Extracted records

(* ===== verification/Eviction.v ===== *)
(** * Disk-pressure eviction ([domain/eviction.py], [domain/disk_usage.py])

    Which watched titles may be reclaimed, in which order, and when the sweep
    stops.  Percentages are binary64 floats, computed as Python computes them. *)

From Stdlib Require Import ZArith Lia Bool String Sorted Permutation SpecFloat.
From S2P Require Import Prelude PyStr PyNum.

#[local] Open Scope bool_scope.

Definition _ELIGIBLE_STATUSES : list (list N) := [lit "available"; lit "partially_available"].

Record EvictionCandidate := {
  ev_request_id : Z;
  ev_media_type : list N;
  ev_title : list N;
  ev_season : option Z;
  ev_status : list N;
  ev_watched : bool;
  ev_last_viewed_at : option Z;
  ev_keep_forever : bool;
  ev_in_flight : bool;
  ev_library_path : option (list N);
  ev_size_percent : option spec_float;
  ev_watchlisted : bool;
}.

Definition _is_eligible (candidate : EvictionCandidate) (last_viewed_at grace_cutoff : Z) : bool :=
  mem (ev_status candidate) _ELIGIBLE_STATUSES
  && ev_watched candidate
  && (last_viewed_at <? grace_cutoff)%Z
  && negb (ev_keep_forever candidate)
  && negb (ev_watchlisted candidate)
  && negb (ev_in_flight candidate).

Definition is_evictable (candidate : EvictionCandidate) (grace_cutoff : Z) : bool :=
  match ev_last_viewed_at candidate with
  | None => false
  | Some last_viewed_at => _is_eligible candidate last_viewed_at grace_cutoff
  end.

Definition dated (candidates : list EvictionCandidate) (grace_cutoff : Z)
    : list (Z * EvictionCandidate) :=
  omap (fun candidate =>
    match ev_last_viewed_at candidate with
    | None => None
    | Some last_viewed_at =>
        if _is_eligible candidate last_viewed_at grace_cutoff
        then Some (last_viewed_at, candidate) else None
    end) candidates.

Definition rank_eviction_candidates (candidates : list EvictionCandidate) (grace_cutoff : Z)
    : list EvictionCandidate :=
  (py_sort (key_lt fst) (dated candidates grace_cutoff)).*2.

(** The loop over the ranked candidates. *)
Fixpoint pick (ranked : list EvictionCandidate) (projected target_pct : spec_float)
    : list EvictionCandidate :=
  match ranked with
  | [] => []
  | candidate :: rest =>
      if fle projected target_pct then []
      else candidate :: pick rest (fsub projected (default f_zero (ev_size_percent candidate))) target_pct
  end.

Definition select_evictions (candidates : list EvictionCandidate)
    (used_pct threshold_pct target_pct : spec_float) (grace_cutoff : Z) : list EvictionCandidate :=
  if flt used_pct threshold_pct then []
  else pick (rank_eviction_candidates candidates grace_cutoff) used_pct target_pct.

Definition pressure_relieved (used_pct : spec_float) (freed_bytes total_bytes : Z)
    (target_pct : spec_float) : res bool :=
  if (total_bytes <=? 0)%Z then Ok true
  else
    ratio ← int_div freed_bytes total_bytes;
    let freed_pct := fmul ratio (float_of_int 100) in
    Ok (fle (fsub used_pct freed_pct) target_pct).

Record DiskUsage := { du_root : list N; du_total_bytes : Z; du_available_bytes : Z }.

Definition used_percent (usage : DiskUsage) : res spec_float :=
  if (du_total_bytes usage <=? 0)%Z then Ok f_zero
  else
    let used_bytes := (du_total_bytes usage - du_available_bytes usage)%Z in
    ratio ← int_div used_bytes (du_total_bytes usage);
    Ok (fmul ratio (float_of_int 100)).

(** ** Lemmas *)

Lemma dated_spec candidates cutoff d c :
  (d, c) ∈ dated candidates cutoff <->
  c ∈ candidates /\ ev_last_viewed_at c = Some d /\ is_evictable c cutoff = true.
Proof.
  unfold dated, is_evictable. rewrite list_elem_of_omap. split.
  - intros (x & Hx & H). destruct (ev_last_viewed_at x) as [t|] eqn:Ht; [|done].
    destruct (_is_eligible x t cutoff) eqn:He; [|done]. injection H as <- <-.
    by rewrite Ht.
  - intros (Hin & Hd & He). exists c. split; [done|]. rewrite Hd in *. by rewrite He.
Qed.

Lemma dated_snd candidates cutoff :
  (dated candidates cutoff).*2 = List.filter (fun c => is_evictable c cutoff) candidates.
Proof.
  unfold dated. induction candidates as [|c l IH]; [done|]. cbn. unfold is_evictable at 1.
  destruct (ev_last_viewed_at c); [|done]. destruct (_is_eligible c _ cutoff); cbn; by rewrite IH.
Qed.

(** The view time of a ranked candidate ([0] never occurs, see [dated_spec]). *)
Definition viewed (c : EvictionCandidate) : Z := default 0%Z (ev_last_viewed_at c).

Lemma dated_fst p candidates cutoff : p ∈ dated candidates cutoff -> fst p = viewed (snd p).
Proof.
  destruct p as [d c]. intros (_ & Hd & _)%dated_spec. unfold viewed. cbn. by rewrite Hd.
Qed.

Lemma rank_sorted candidates cutoff :
  StronglySorted (fun x y => (viewed x <= viewed y)%Z) (rank_eviction_candidates candidates cutoff).
Proof.
  unfold rank_eviction_candidates.
  pose proof (py_sort_sorted (key_lt fst) (dated candidates cutoff)) as Hs.
  assert (Hfst : forall p, p ∈ py_sort (key_lt fst) (dated candidates cutoff) -> fst p = viewed (snd p))
    by (intros p Hp; apply elem_of_py_sort in Hp; by eapply dated_fst).
  induction Hs as [|p l Hs IH Hall]; cbn; constructor.
  - apply IH. intros q Hq. apply Hfst. by right.
  - apply Forall_fmap. rewrite Forall_forall in *. intros q Hq. specialize (Hall q Hq).
    unfold sort_le, key_lt in Hall. apply Z.ltb_ge in Hall. cbn.
    rewrite <- (Hfst p ltac:(left)), <- (Hfst q ltac:(by right)). done.
Qed.

(** The used percentage the loop projects after the first [k] picks. *)
Definition projected_after (used : spec_float) (picked : list EvictionCandidate) : spec_float :=
  foldl (fun p c => fsub p (default f_zero (ev_size_percent c))) used picked.

(** The picks are the shortest prefix that reaches the target. *)
Lemma pick_prefix ranked used target :
  exists k, pick ranked used target = take k ranked /\
    (forall j, (j < k)%nat -> fle (projected_after used (take j ranked)) target = false) /\
    (k = length ranked \/ (k < length ranked)%nat /\ fle (projected_after used (take k ranked)) target = true).
Proof.
  revert used; induction ranked as [|c rest IH]; intros used; cbn [pick].
  - exists 0%nat. split; [done|]. split; [lia|]. by left.
  - destruct (fle used target) eqn:Hle.
    + exists 0%nat. split; [done|]. split; [lia|]. right. cbn. split; [lia|done].
    + destruct (IH (fsub used (default f_zero (ev_size_percent c)))) as (k & -> & Hbefore & Hend).
      exists (S k). split; [done|]. split.
      * intros [|j] Hj; [done|]. apply Hbefore. lia.
      * cbn. destruct Hend as [->|[? ?]]; [by left|right; split; [lia|done]].
Qed.

(** A reclaimable movie viewed at [viewed_at] (for the examples and as a key). *)
Definition ex_title (n viewed_at : Z) (size : Z) : EvictionCandidate :=
  {| ev_request_id := n; ev_media_type := lit "movie"; ev_title := lit "T"; ev_season := None;
     ev_status := lit "available"; ev_watched := true; ev_last_viewed_at := Some viewed_at;
     ev_keep_forever := false; ev_in_flight := false; ev_library_path := None;
     ev_size_percent := Some (float_of_int size); ev_watchlisted := false |}.

(** ** Properties *)

(** The sweep's safety: whatever the pressure, only a candidate that was
    offered, is fully imported, fully watched, last viewed before the grace
    cutoff, and is neither pinned, watchlisted nor in flight is ever selected,
    and below the pressure threshold nothing is. *)
Theorem eviction_only_reclaims_watched_content candidates used threshold target cutoff c :
  c ∈ select_evictions candidates used threshold target cutoff ->
  flt used threshold = false /\ c ∈ candidates /\
  ev_status c ∈ _ELIGIBLE_STATUSES /\ ev_watched c = true /\
  (exists t, ev_last_viewed_at c = Some t /\ (t < cutoff)%Z) /\
  ev_keep_forever c = false /\ ev_watchlisted c = false /\ ev_in_flight c = false.
Proof.
  unfold select_evictions. destruct (flt used threshold); [by intros ?%not_elem_of_nil|].
  intros Hc. split; [done|].
  destruct (pick_prefix (rank_eviction_candidates candidates cutoff) used target) as (k & Hk & _).
  rewrite Hk in Hc. apply subseteq_take in Hc.
  assert (c ∈ (dated candidates cutoff).*2) as Hd.
  { unfold rank_eviction_candidates in Hc. by rewrite py_sort_perm in Hc. }
  apply list_elem_of_fmap in Hd as ([d c'] & -> & Hd). cbn.
  apply dated_spec in Hd as (Hin & Hv & He). split; [done|].
  unfold is_evictable in He. rewrite Hv in He. unfold _is_eligible in He. boolify.
  do 2 (split; [done|]). split; [eauto|done].
Qed.

(** The ranking is the eligible candidates, each as often as offered, the
    stalest view first, and candidates viewed at the same time keep their
    order. *)
Theorem ranking_is_stable_stalest_first candidates cutoff :
  let ranked := rank_eviction_candidates candidates cutoff in
  let eligible := List.filter (fun c => is_evictable c cutoff) candidates in
  ranked ≡ₚ eligible /\
  StronglySorted (fun x y => (viewed x <= viewed y)%Z) ranked /\
  (forall t, List.filter (fun c => (viewed c =? t)%Z) ranked =
             List.filter (fun c => (viewed c =? t)%Z) eligible).
Proof.
  cbv zeta. rewrite <- dated_snd. split; [|split].
  - unfold rank_eviction_candidates. by rewrite py_sort_perm.
  - apply rank_sorted.
  - intros t. unfold rank_eviction_candidates.
    pose (a := (t, ex_title 0 t 0)).
    assert (Hfilter : forall l, (forall p, p ∈ l -> fst p = viewed (snd p)) ->
      List.filter (fun c => (viewed c =? t)%Z) l.*2 = (List.filter (tied (key_lt fst) a) l).*2).
    { induction l as [|p l IH]; intros Hl; [done|]. cbn.
      rewrite IH by (intros q Hq; apply Hl; by right).
      assert (tied (key_lt fst) a p = (viewed (snd p) =? t)%Z) as Ht.
      { unfold tied, key_lt, a. cbn. rewrite <- (Hl p ltac:(left)).
        destruct (Z.ltb_spec t (fst p)), (Z.ltb_spec (fst p) t), (Z.eqb_spec (fst p) t);
          cbn; (done || lia). }
      rewrite <- Ht. by destruct (tied _ a p). }
    rewrite !Hfilter; [by rewrite (py_sort_stable (key_lt fst) a)|..].
    + intros p. apply dated_fst.
    + intros p Hp. apply elem_of_py_sort in Hp. by eapply dated_fst.
Qed.

(** Under pressure the sweep picks the shortest prefix of the ranking that
    reaches the target: before every pick the projected usage was still above
    the target, and it stops either there or with the ranking exhausted, never
    picking out of order. *)
Theorem sweep_is_the_shortest_prefix candidates used threshold target cutoff :
  flt used threshold = false ->
  let ranked := rank_eviction_candidates candidates cutoff in
  exists k, select_evictions candidates used threshold target cutoff = take k ranked /\
    (forall j, (j < k)%nat -> fle (projected_after used (take j ranked)) target = false) /\
    (k = length ranked \/
     (k < length ranked)%nat /\ fle (projected_after used (take k ranked)) target = true).
Proof. intros Hp. unfold select_evictions. rewrite Hp. apply pick_prefix. Qed.

(** ** Witnesses *)

Definition ex_titles : list EvictionCandidate := [ex_title 1 30 5; ex_title 2 10 4; ex_title 3 20 4].

Definition ex_sweep : list EvictionCandidate :=
  select_evictions ex_titles (float_of_int 95) (float_of_int 90) (float_of_int 88) 100.

Lemma eviction_only_reclaims_watched_content_witness :
  ev_request_id <$> ex_sweep = [2; 3]%Z /\ ev_watched (ex_title 2 10 4) = true.
Proof.
  split; [vm_compute; reflexivity|].
  apply (eviction_only_reclaims_watched_content ex_titles (float_of_int 95) (float_of_int 90)
    (float_of_int 88) 100 (ex_title 2 10 4)).
  assert (ex_sweep = [ex_title 2 10 4; ex_title 3 20 4]) as Hs by (vm_compute; reflexivity).
  unfold ex_sweep in Hs. rewrite Hs. left.
Defined.

Lemma sweep_is_the_shortest_prefix_witness :
  exists k, ex_sweep = take k (rank_eviction_candidates ex_titles 100).
Proof.
  destruct (sweep_is_the_shortest_prefix ex_titles (float_of_int 95) (float_of_int 90)
    (float_of_int 88) 100) as (k & Hk & _); [vm_compute; reflexivity|].
  exists k. exact Hk.
Defined.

Task prompt
From the line that has "(** ** Properties *)" through the line that has "and below the", copy every line exactly as it appears above, and leave out all others.

Response to this exercise
(** ** Properties *)

(** The sweep's safety: whatever the pressure, only a candidate that was
    offered, is fully imported, fully watched, last viewed before the grace
    cutoff, and is neither pinned, watchlisted nor in flight is ever selected,
    and below the pressure threshold nothing is. *)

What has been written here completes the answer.